TASK STATEMENT: The required answer is every line of the data containing the word "zeta".

---

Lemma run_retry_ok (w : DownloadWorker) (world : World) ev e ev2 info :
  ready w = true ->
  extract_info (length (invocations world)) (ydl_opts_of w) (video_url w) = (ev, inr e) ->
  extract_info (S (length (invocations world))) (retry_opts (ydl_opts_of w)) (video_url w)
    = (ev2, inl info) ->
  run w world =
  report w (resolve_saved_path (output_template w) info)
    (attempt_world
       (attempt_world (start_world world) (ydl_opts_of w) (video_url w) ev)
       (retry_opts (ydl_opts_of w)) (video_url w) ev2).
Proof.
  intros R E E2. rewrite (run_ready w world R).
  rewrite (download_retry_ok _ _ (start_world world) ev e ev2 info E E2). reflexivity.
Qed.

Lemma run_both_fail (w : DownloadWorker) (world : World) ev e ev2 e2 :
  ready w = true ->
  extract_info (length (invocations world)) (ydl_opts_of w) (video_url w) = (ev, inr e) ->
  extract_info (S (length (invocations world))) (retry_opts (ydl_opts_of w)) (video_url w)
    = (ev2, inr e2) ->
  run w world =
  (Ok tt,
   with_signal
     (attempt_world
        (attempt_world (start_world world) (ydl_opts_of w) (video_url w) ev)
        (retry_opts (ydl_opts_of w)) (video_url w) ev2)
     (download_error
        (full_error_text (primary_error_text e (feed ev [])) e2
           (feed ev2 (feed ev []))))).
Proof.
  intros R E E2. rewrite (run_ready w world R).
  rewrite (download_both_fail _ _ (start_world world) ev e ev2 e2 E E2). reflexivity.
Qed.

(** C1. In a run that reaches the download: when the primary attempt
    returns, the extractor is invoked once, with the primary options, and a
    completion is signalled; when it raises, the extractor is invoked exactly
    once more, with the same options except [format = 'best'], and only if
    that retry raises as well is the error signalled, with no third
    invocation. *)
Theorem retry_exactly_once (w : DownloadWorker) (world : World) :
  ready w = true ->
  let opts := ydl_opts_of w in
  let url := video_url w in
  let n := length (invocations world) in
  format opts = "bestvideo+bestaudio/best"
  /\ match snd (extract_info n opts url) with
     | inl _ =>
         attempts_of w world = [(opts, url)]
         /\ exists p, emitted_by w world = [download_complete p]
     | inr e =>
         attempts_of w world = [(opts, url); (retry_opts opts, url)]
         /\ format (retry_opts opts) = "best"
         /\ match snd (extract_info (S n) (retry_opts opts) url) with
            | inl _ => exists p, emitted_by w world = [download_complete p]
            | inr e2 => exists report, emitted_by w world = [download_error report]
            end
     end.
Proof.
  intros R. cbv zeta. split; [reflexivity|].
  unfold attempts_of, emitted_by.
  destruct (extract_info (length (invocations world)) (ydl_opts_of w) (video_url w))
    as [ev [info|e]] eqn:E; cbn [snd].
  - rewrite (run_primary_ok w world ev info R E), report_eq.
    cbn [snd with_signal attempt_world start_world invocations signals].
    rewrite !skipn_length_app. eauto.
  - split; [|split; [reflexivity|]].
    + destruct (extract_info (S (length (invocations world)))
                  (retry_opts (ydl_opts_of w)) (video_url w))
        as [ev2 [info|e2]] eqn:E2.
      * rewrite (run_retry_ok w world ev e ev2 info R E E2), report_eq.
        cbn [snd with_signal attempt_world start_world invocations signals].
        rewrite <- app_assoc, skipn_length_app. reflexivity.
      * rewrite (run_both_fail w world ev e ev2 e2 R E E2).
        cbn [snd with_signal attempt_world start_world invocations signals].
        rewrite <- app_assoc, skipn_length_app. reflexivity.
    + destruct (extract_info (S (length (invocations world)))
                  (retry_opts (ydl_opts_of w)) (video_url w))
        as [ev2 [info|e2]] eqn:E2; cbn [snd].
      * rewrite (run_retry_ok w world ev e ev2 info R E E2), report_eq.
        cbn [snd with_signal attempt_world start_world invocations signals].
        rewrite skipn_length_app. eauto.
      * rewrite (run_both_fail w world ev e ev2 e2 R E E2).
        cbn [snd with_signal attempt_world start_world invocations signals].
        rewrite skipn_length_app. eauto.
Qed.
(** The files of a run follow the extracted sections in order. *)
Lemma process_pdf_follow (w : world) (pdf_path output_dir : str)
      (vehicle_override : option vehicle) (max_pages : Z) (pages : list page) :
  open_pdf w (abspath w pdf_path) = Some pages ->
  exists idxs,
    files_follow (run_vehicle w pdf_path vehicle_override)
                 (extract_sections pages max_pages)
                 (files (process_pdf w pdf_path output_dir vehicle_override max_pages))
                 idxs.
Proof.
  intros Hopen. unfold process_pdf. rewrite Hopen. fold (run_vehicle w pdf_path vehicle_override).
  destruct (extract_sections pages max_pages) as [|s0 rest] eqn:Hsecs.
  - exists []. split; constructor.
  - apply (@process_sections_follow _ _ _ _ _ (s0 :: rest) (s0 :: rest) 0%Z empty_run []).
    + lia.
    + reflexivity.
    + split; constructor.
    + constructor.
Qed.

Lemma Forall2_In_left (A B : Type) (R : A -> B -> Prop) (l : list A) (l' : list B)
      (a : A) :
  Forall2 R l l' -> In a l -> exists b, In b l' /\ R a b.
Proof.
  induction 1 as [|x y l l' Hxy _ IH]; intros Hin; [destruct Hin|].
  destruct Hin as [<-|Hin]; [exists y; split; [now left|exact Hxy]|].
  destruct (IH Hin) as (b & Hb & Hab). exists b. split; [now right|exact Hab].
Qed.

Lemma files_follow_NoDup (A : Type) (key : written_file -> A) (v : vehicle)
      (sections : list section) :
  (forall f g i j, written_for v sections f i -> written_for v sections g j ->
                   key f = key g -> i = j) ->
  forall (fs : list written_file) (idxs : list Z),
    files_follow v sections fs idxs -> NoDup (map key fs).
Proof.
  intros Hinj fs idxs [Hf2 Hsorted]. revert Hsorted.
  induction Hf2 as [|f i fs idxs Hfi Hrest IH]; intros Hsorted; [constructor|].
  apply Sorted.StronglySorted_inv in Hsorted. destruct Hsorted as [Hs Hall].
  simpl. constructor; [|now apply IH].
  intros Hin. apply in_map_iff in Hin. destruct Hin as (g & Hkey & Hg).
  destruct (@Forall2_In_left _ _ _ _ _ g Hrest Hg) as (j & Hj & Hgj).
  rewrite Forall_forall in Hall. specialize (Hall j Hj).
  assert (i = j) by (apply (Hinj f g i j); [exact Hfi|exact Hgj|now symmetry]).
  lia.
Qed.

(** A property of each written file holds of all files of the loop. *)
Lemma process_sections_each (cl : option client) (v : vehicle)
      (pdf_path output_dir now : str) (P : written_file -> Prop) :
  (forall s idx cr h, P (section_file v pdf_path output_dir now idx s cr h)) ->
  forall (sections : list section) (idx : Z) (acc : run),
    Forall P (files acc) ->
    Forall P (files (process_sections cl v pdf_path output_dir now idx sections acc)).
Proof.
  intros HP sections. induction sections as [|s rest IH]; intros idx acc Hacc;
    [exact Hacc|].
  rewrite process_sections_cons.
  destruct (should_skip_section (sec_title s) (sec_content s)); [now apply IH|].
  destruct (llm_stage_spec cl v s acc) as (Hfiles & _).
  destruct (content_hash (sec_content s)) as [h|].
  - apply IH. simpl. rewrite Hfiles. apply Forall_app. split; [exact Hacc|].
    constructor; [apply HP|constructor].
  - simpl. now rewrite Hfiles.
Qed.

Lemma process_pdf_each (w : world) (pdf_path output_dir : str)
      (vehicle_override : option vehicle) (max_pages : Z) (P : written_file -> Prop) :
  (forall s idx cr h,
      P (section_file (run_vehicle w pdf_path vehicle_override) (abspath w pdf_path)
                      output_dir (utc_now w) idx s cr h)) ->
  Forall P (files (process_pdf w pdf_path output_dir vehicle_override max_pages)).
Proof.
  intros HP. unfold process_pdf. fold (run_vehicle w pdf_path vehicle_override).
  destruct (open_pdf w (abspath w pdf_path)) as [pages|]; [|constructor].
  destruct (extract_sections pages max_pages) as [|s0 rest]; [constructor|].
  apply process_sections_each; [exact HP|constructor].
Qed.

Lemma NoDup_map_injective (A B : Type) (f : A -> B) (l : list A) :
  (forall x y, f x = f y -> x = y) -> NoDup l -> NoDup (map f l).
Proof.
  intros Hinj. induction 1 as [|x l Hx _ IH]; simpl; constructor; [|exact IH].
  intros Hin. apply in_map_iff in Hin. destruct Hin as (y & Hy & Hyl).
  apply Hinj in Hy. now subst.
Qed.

---

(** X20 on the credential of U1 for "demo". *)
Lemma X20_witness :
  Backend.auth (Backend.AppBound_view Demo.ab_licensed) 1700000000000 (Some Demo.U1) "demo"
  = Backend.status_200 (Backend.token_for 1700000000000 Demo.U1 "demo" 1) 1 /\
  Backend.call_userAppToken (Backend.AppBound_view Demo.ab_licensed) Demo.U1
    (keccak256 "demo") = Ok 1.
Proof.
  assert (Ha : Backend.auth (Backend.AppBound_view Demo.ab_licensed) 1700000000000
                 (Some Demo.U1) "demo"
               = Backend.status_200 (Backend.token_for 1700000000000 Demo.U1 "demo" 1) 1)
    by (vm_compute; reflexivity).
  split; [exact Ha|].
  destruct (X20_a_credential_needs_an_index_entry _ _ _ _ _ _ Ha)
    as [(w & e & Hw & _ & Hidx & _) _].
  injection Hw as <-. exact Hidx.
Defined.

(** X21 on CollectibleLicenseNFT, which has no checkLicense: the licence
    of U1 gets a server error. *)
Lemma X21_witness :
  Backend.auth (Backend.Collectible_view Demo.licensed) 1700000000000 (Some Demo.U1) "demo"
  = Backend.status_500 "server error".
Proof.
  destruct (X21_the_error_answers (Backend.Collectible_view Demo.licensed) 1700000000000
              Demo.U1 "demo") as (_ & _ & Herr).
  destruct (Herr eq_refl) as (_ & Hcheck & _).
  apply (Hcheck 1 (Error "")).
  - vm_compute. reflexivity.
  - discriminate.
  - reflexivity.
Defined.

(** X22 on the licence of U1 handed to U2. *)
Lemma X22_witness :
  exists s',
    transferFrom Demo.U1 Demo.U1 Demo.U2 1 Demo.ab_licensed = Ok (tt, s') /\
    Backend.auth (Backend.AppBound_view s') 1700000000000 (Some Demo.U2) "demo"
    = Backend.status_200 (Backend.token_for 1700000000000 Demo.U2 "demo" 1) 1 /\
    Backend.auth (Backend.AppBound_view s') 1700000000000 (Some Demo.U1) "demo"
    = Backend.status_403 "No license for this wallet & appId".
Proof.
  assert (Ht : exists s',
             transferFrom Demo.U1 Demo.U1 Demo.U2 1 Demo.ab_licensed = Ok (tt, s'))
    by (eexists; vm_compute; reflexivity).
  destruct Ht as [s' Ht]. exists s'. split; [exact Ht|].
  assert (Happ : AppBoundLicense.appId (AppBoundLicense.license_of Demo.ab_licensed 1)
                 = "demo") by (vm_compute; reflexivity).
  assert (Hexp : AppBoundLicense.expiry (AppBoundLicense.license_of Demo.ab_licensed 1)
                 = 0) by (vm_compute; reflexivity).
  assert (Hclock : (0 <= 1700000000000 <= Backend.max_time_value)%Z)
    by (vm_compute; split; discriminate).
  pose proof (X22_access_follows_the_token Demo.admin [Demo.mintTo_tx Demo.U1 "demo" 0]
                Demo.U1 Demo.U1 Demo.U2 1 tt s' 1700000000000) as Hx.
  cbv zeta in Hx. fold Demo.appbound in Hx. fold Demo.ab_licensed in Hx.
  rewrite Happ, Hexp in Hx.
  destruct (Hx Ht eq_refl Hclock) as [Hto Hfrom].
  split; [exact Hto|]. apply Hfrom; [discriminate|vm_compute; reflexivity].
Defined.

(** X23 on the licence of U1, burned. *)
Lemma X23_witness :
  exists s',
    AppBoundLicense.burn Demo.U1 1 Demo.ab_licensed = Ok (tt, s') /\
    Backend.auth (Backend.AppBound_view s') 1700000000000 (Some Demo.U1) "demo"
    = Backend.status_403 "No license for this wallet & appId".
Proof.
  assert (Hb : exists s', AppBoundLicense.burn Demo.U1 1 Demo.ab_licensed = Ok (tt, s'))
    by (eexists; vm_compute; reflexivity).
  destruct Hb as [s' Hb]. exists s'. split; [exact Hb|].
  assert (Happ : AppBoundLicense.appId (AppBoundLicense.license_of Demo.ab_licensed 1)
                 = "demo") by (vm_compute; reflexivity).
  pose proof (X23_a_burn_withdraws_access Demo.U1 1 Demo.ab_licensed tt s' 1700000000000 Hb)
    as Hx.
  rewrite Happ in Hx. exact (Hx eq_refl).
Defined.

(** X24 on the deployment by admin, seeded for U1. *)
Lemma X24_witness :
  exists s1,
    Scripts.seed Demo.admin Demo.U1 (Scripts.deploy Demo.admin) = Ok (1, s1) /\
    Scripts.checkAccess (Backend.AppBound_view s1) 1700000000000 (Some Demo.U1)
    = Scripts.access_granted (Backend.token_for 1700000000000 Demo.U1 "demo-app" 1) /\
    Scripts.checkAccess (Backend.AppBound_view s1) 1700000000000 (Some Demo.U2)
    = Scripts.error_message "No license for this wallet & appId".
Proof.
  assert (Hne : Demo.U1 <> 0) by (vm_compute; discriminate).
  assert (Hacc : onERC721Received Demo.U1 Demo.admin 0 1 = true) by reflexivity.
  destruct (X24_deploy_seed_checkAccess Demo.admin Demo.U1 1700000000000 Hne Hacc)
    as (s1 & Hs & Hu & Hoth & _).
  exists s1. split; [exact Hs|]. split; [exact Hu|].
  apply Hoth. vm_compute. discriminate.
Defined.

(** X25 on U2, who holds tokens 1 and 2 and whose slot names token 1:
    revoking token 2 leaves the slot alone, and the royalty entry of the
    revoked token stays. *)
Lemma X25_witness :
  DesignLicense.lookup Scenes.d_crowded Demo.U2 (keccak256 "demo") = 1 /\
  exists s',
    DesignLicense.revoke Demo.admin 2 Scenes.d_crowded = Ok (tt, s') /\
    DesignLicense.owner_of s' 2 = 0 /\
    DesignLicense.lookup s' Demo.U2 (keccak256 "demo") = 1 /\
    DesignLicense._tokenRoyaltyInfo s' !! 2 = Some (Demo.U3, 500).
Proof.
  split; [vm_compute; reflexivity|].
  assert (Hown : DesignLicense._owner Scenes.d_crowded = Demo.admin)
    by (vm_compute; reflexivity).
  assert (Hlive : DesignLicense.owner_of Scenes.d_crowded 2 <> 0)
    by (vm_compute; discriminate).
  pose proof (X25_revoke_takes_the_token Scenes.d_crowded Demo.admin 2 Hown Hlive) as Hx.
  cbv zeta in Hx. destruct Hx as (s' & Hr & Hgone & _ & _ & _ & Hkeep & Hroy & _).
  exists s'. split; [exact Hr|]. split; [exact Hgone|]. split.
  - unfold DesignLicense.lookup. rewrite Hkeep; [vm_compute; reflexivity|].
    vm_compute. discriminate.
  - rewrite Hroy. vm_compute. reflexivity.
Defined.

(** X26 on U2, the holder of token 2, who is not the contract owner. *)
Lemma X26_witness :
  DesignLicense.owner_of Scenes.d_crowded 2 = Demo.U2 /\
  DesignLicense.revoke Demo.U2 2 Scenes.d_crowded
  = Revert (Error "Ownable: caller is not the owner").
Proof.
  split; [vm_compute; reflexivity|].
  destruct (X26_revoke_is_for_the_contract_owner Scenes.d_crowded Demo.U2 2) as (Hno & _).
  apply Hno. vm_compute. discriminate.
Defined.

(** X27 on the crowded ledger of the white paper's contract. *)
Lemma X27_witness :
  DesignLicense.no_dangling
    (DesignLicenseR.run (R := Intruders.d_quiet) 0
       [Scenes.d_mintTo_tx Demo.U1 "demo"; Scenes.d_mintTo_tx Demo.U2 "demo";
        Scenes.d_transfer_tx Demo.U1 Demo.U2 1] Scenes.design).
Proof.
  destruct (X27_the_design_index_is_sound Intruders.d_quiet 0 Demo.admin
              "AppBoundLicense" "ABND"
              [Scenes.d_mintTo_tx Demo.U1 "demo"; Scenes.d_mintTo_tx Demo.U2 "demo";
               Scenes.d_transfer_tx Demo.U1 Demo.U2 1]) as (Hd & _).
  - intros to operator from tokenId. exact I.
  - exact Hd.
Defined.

---

WRITTEN SOLUTION:
  intros R. cbv zeta. split; [reflexivity|].
  cbv zeta in Hx. fold Demo.appbound in Hx. fold Demo.ab_licensed in Hx.
  cbv zeta in Hx. destruct Hx as (s' & Hr & Hgone & _ & _ & _ & Hkeep & Hroy & _).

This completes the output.